Oracle Identity and Access Management Suiteの中核製品の1つ、Access Managerの管理画面
Identity Managerの管理画面。Suiteの中でこの製品のみローカライズされていないが、秋ごろから日本語版がリリースされる予定だ

■日本ヒューレット・パッカード

 日本HPは、ユーザーアカウントの発行・変更・削除を自動化するID管理ソフト「HP OpenView Select Identity」(OVSI)、アクセス権限の設定とアクセス制御を実施するアクセス管理ソフト「HP OpenView Select Access」(OVSA)、SSOソフト「HP IceWall SSO」、SAML、Liberty Allianceなどの規格に対応し、ほかのSSO製品と連携してアクセス制御を実現する連携ID管理ソフト(フェデレーション)「HP OpenView Select Federation」(OVSF)など一連の製品をラインアップする。最新バージョンでは、いずれもシトリックス・システムズの「Password Manager」との連携を実現した。これによって、Windows環境におけるSSO環境を実現できるほか、ユーザー情報とアクセス権限の集中管理による管理の効率化、外部企業との安全なデータ共有が可能になる。

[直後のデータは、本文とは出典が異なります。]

Lemma received_fanout (m : ServerMsg) (vs : list (string * ConnId)) id v :
  In (id, v) vs -> In m (received v (map (fun p => Send (snd p) m) vs)).
Proof.
  induction vs as [|[id' c] rest IH]; cbn; intro Hin; [tauto|].
  destruct Hin as [Heq|Hin].
  - inversion Heq; subst. rewrite Nat.eqb_refl. left. reflexivity.
  - destruct (Nat.eqb c v); [right|]; exact (IH Hin).
Qed.

Lemma fanout_no_viewer_left (m : ServerMsg) (vs : list (string * ConnId)) c :
  is_viewer_left m = false ->
  filter is_viewer_left (received c (map (fun p => Send (snd p) m) vs)) = [].
Proof.
  intro Hm. induction vs as [|[id' c'] rest IH]; cbn; [reflexivity|].
  destruct (Nat.eqb c' c); [cbn; rewrite Hm|]; exact IH.
Qed.

Lemma close_viewer_eq (w : World) (ws : ConnId) (V : string) :
  role (data w ws) = Some viewer ->
  viewerId (data w ws) = Some V ->
  truthy V = true ->
  let w' := set_viewerSockets (map_delete V (viewerSockets w)) w in
  close ws w
  = mkOutcome (Normal tt) w' (to_broadcaster w (ViewerLeft V) ++ count_trace w').
Proof.
  intros Hrole Hid Ht w'. unfold close.
  rewrite bind_gets, Hrole, Hid, Ht, bind_gets, bind_modify, bind_gets.
  fold w'. unfold to_broadcaster.
  change (broadcasterSocket w') with (broadcasterSocket w).
  destruct (broadcasterSocket w) as [bws|].
  - rewrite (bind_run _ _ w' tt w' [Send bws (ViewerLeft V)]) by reflexivity.
    rewrite broadcastViewerCount_eq. reflexivity.
  - rewrite bind_ret. apply broadcastViewerCount_eq.
Qed.

(** C7. When the [close] handler runs for a registered viewer V (role
    viewer, identifier V, held under V in the viewer map, whose keys are
    distinct): the handler returns normally; V is removed from the map,
    whose size drops by one to n; the broadcaster slot is untouched. The
    trace is the [viewer-left] message for V to the socket in the slot (if
    any), then [viewer-count] n to each remaining viewer in map order, then
    [viewer-count] n to the socket in the slot if it is open. So the
    broadcaster is sent exactly one [viewer-left] message, naming V; every
    remaining viewer is sent [viewer-count] n, and so is the broadcaster
    when its socket is open. *)
Theorem viewer_close_cascade (w : World) (ws : ConnId) (V : string) :
  role (data w ws) = Some viewer ->
  viewerId (data w ws) = Some V ->
  truthy V = true ->
  assoc V (viewerSockets w) = Some ws ->
  NoDup (map fst (viewerSockets w)) ->
  let r := close ws w in
  let remaining := viewerSockets (world r) in
  let n := List.length remaining in
  completion r = Normal tt /\
  remaining = map_delete V (viewerSockets w) /\
  assoc V remaining = None /\
  S n = List.length (viewerSockets w) /\
  broadcasterSocket (world r) = broadcasterSocket w /\
  effects r
  = to_broadcaster w (ViewerLeft V)
    ++ map (fun p => Send (snd p) (ViewerCount n)) remaining
    ++ match broadcasterSocket w with
       | Some bws =>
           if is_open (readyState w bws) then [Send bws (ViewerCount n)] else []
       | None => []
       end /\
  (forall bws, broadcasterSocket w = Some bws ->
     filter is_viewer_left (received bws (effects r)) = [ViewerLeft V] /\
     (readyState w bws = OPEN -> In (ViewerCount n) (received bws (effects r)))) /\
  (forall id v, In (id, v) remaining ->
     In (ViewerCount n) (received v (effects r))).
Proof.
  intros Hrole Hid Ht Hreg Hnd r remaining n. subst n remaining r.
  rewrite (close_viewer_eq _ _ _ Hrole Hid Ht).
  cbn [completion world effects]. cbn [viewerSockets set_viewerSockets].
  set (rest := map_delete V (viewerSockets w)).
  unfold count_trace.
  cbn [viewerSockets broadcasterSocket readyState set_viewerSockets]. fold rest.
  split; [reflexivity|]. split; [reflexivity|].
  split; [apply assoc_map_delete|].
  split; [exact (map_delete_length _ _ _ Hnd Hreg)|].
  split; [reflexivity|]. split; [reflexivity|]. split.
  - intros bws Hb. unfold to_broadcaster. rewrite Hb.
    rewrite !received_app. cbn [received app]. rewrite Nat.eqb_refl. split.
    + rewrite !filter_app, fanout_no_viewer_left by reflexivity.
      destruct (is_open (readyState w bws)); cbn; [rewrite Nat.eqb_refl|];
        reflexivity.
    + intro Hopen. rewrite Hopen. cbn. rewrite Nat.eqb_refl.
      right. apply in_or_app. right. left. reflexivity.
  - intros id v Hin. rewrite !received_app.
    apply in_or_app. right. apply in_or_app. left.
    exact (received_fanout _ _ _ _ Hin).
Qed.
(** * pacer: a rate controlled reader or writer (virtual clock algorithm)

    Shallow embedding of [pkg/pacer/pacer.go] and the properties its
    specification states about it.

    Conventions of the embedding.
    - Go's [int] and [time.Duration] are 64-bit two's-complement integers:
      they are carried as [Z] and every arithmetic result is wrapped back
      into the 64-bit range ([wrap64]).  Integer division truncates toward
      zero and panics on a zero divisor.
    - A [time.Time] is an instant, carried as the number of nanoseconds
      since the zero instant (January 1, year 1, 00:00:00 UTC); its range
      (hundreds of billions of years) is taken as unbounded.  The wall
      clock is not stepped, so wall and monotonic readings agree.
    - Go statements run in a state-and-panic monad [Go] over a [World]
      holding the current wall time and the log of the durations handed to
      [time.Sleep].  [time.Sleep d] advances the wall time by exactly [d]
      when [d] is positive.
    - Objects mutated through a pointer ([*Pacer], the wrapped stream, the
      buffer of a read) are passed in and returned. *)

From Stdlib Require Import ZArith List Lia Bool String.
From Stdlib Require Import Init.Byte.
Import ListNotations.
Local Open Scope Z_scope.

(* ================================================================== *)
(** ** Machine integers *)

Module Int.

Definition min_int : Z := - 2 ^ 63.
Definition max_int : Z := 2 ^ 63 - 1.

(** Two's-complement wrap-around of a mathematical result. *)
Definition wrap64 (z : Z) : Z := (z + 2 ^ 63) mod 2 ^ 64 - 2 ^ 63.

Definition in_range (z : Z) : Prop := min_int <= z <= max_int.

(** [a * b] on [int]. *)
Definition mul (a b : Z) : Z := wrap64 (a * b).

(** [a / b] on [int] for [b <> 0]: truncated quotient (the only case that
    wraps is [min_int / -1]). *)
Definition quo (a b : Z) : Z := wrap64 (Z.quot a b).

End Int.

(* ================================================================== *)
(** ** The world and the monad of Go statements *)

Definition Time := Z.
Definition Duration := Z.

Record World := mkWorld {
  wall : Time;             (* what time.Now() reads *)
  sleeps : list Duration   (* arguments of time.Sleep, most recent first *)
}.

Inductive outcome (A : Type) : Type :=
| Returned (a : A) (w : World)
| Panicked.
Arguments Returned {A} a w.
Arguments Panicked {A}.

Definition Go (A : Type) : Type := World -> outcome A.

Definition ret {A} (a : A) : Go A := fun w => Returned a w.

Definition bind {A B} (m : Go A) (k : A -> Go B) : Go B :=
  fun w => match m w with
           | Returned a w' => k a w'
           | Panicked => Panicked
           end.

 OVSIの最新版4.0は、SOA(サービス指向アーキテクチャー)型のモデル化により、業務の属性に応じて動的にグループ化、柔軟に振り分け/設定を行える。従来のプロビジョニング、ワークフロー、ユーザーセルフサービス、パスワード管理などの機能に加え、変更管理とコンプライアンスのプロセスを自動化する機能や、管理業務を必要に応じて分離する機能、文書化された変更管理プロセスに従わない変更を防止する監査機能などが強化されている。

 OVSFは、IceWall SSOと連携し、外部も含めたSSO環境を構築するツール。また、内部監査ポリシーや法令順守に関する監査ライフサイクルの全体を自動化する「HP OpenView Select Audit」も新たにラインアップに加わった。